Re: [Wikitech-l] Followup (Re: Tidy will be replaced by RemexHTML on Wikimedia wikis latest by June 2018)

2017-08-10 Thread יגאל חיטרון
Sorry for misunderstanding, I spoke about the whitespace.
Igal


2017-08-10 22:06 GMT+03:00 Subramanya Sastry :

>
> On 08/10/2017 02:49 PM, יגאל חיטרון wrote:
>
>> Hello and thank you for this. Is there a phab ticket to follow the
>> deployment process?
>> Igal (User:IKhitron)
>>
> We have the original Tidy replacement ticket (
> https://phabricator.wikimedia.org/T89331) but, as we get closer to start
> making phased deployments, we'll create phab tickets to track deployments
> separately.
>
>
> Subbu.
>
>
> ___
> Wikitech-l mailing list
> Wikitech-l@lists.wikimedia.org
> https://lists.wikimedia.org/mailman/listinfo/wikitech-l
>
___
Wikitech-l mailing list
Wikitech-l@lists.wikimedia.org
https://lists.wikimedia.org/mailman/listinfo/wikitech-l

Re: [Wikitech-l] Followup (Re: Tidy will be replaced by RemexHTML on Wikimedia wikis latest by June 2018)

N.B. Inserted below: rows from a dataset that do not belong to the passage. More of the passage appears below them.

(** ** Schedules

    The step relation as a function of a chosen schedule, to run concrete
    interleavings. *)

Inductive action :=
  | ACall (j : nat) (a : SendArgs)
  | ASend (j : nat) (now : Z * Z)
  | APinCall (k : nat) (u : Z)
  | APin (k : nat)
  | ADie (j : nat)
  | APinnerDie (k : nat).

Definition is_alive (w : World) (j : nat) : bool :=
  match senders (w_mem w) !! j with
  | Some s => negb (owner_died (s_tid s))
  | None => false
  end.

Definition is_pinner_alive (w : World) (k : nat) : bool :=
  match pinners (w_mem w) !! k with
  | Some p => negb (owner_died (p_tid p))
  | None => false
  end.

Definition world_exec (w : World) (act : action) : option World :=
  match act with
  | ACall j a =>
      pc ← w_pcs w !! j;
      if is_alive w j && between_sends pc
      then Some (mkWorld (w_mem w) (<[j := Start a]> (w_pcs w)) (w_pins w)
                   (w_time w) (w_acquired w))
      else None
  | ASend j now =>
      pc ← w_pcs w !! j;
      if is_alive w j then
        match send_step now j (w_mem w) pc with
        | Ok (mem', pc') =>
            Some (mkWorld mem' (<[j := pc']> (w_pcs w)) (w_pins w) (S (w_time w))
                    (if acquires pc pc' then <[j := w_time w]> (w_acquired w)
                     else w_acquired w))
        | Fatal _ => None
        end
      else None
  | APinCall k u =>
      pc ← w_pins w !! k;
      if is_pinner_alive w k && between_pins pc
      then Some (mkWorld (w_mem w) (w_pcs w) (<[k := PinStore u]> (w_pins w))
                   (w_time w) (w_acquired w))
      else None
  | APin k =>
      pc ← w_pins w !! k;
      if is_pinner_alive w k then
        match pin_step k (w_mem w) pc with
        | Ok (mem', pc') =>
            Some (mkWorld mem' (w_pcs w) (<[k := pc']> (w_pins w))
                    (w_time w) (w_acquired w))
        | Fatal _ => None
        end
      else None
  | ADie j =>
      s ← senders (w_mem w) !! j;
      if is_alive w j
      then Some (mkWorld
             (upd_sender j (set_s_tid (Z.lor (s_tid s) FUTEX_OWNER_DIED)) (w_mem w))
             (w_pcs w) (w_pins w) (w_time w) (w_acquired w))
      else None
  | APinnerDie k =>
      p ← pinners (w_mem w) !! k;
      if is_pinner_alive w k
      then Some (mkWorld
             (upd_pinner k (set_p_tid (Z.lor (p_tid p) FUTEX_OWNER_DIED)) (w_mem w))
             (w_pcs w) (w_pins w) (w_time w) (w_acquired w))
      else None
  end.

2017-08-10 Thread Subramanya Sastry


On 08/10/2017 02:49 PM, יגאל חיטרון wrote:

Hello and thank you for this. Is there a phab ticket to follow the
deployment process?
Igal (User:IKhitron)
We have the original Tidy replacement ticket 
(https://phabricator.wikimedia.org/T89331) but, as we get closer to 
start making phased deployments, we'll create phab tickets to track 
deployments separately.


Subbu.


___
Wikitech-l mailing list
Wikitech-l@lists.wikimedia.org
https://lists.wikimedia.org/mailman/listinfo/wikitech-l

Re: [Wikitech-l] Followup (Re: Tidy will be replaced by RemexHTML on Wikimedia wikis latest by June 2018)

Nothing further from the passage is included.